Task input —
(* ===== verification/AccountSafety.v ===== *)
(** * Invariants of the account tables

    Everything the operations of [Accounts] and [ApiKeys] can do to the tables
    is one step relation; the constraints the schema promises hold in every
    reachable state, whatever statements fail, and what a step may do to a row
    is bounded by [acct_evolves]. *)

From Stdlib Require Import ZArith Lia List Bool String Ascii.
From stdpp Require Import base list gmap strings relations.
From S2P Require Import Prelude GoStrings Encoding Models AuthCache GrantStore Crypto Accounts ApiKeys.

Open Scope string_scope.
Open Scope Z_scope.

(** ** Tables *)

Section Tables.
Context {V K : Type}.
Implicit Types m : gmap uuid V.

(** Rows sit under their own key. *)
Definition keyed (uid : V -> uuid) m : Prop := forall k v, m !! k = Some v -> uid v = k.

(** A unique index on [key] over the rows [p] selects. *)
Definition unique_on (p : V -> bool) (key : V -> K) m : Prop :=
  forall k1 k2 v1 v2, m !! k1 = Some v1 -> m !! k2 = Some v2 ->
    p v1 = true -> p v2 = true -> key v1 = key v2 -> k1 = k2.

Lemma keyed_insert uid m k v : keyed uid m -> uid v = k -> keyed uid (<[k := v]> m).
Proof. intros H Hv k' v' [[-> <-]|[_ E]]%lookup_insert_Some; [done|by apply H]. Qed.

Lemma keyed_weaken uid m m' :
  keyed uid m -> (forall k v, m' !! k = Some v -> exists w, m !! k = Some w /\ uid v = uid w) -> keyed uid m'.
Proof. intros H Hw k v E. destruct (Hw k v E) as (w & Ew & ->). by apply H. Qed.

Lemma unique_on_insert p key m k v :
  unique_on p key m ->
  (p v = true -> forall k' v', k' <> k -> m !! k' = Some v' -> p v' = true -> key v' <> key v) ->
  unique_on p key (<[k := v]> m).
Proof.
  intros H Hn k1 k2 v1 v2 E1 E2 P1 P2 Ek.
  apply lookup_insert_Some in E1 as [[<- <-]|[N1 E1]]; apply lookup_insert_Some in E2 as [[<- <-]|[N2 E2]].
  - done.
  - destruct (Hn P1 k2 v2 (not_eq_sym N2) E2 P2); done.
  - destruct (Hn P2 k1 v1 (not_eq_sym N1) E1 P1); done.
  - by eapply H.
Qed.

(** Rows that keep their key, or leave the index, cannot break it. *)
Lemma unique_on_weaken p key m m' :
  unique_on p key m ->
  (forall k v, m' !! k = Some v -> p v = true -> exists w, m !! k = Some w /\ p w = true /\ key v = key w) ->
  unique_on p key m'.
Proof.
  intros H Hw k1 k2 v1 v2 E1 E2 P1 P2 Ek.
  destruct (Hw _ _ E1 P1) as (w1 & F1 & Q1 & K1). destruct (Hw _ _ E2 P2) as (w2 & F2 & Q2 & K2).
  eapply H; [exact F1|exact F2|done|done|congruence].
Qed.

* * *

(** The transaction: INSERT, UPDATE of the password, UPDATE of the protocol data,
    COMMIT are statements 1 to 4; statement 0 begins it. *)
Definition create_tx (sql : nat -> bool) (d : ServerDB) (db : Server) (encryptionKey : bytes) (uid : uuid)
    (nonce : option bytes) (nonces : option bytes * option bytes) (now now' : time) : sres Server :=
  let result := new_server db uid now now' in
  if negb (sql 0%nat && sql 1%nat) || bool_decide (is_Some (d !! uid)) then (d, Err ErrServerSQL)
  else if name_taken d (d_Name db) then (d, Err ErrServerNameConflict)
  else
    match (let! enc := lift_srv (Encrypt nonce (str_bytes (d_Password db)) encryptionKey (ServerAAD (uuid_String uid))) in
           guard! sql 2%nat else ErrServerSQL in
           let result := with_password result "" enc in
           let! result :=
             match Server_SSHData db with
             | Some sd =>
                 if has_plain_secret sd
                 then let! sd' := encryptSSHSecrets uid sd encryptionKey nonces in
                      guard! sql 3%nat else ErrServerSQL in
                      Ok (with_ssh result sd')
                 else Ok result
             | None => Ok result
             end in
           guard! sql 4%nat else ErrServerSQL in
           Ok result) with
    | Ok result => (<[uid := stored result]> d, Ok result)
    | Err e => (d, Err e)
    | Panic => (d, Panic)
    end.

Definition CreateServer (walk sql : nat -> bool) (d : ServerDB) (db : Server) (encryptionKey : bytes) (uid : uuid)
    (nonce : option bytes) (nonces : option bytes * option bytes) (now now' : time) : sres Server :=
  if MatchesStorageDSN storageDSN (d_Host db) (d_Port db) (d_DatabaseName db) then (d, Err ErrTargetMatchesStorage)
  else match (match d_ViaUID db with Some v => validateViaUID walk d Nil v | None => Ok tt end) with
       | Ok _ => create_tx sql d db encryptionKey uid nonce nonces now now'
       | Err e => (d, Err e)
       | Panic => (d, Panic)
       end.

...

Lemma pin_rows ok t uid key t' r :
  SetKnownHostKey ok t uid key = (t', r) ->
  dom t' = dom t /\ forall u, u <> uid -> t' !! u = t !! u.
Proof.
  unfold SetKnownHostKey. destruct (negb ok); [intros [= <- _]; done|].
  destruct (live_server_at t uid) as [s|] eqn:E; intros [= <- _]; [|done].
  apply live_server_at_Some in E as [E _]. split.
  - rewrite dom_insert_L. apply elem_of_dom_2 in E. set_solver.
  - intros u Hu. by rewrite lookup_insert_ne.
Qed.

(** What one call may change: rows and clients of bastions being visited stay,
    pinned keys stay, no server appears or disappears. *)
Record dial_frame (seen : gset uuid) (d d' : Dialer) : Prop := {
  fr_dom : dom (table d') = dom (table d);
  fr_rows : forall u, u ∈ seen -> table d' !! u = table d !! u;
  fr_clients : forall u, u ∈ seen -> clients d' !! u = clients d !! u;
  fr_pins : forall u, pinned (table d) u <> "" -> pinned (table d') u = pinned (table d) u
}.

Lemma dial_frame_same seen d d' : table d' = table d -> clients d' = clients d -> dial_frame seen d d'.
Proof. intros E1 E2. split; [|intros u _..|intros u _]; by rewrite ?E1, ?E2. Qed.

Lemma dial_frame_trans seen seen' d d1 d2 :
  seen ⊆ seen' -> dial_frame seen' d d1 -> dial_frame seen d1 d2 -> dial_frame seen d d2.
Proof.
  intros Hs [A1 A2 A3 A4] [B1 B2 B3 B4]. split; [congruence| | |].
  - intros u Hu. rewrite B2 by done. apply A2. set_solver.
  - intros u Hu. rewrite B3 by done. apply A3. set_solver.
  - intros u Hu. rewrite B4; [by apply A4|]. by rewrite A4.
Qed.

Work request — Read the entries above and find each line holding the word "From". Copy it out.

Exercise output —
From Stdlib Require Import ZArith Lia List Bool String Ascii.
From stdpp Require Import base list gmap strings relations.
From S2P Require Import Prelude GoStrings Encoding Models AuthCache GrantStore Crypto Accounts ApiKeys.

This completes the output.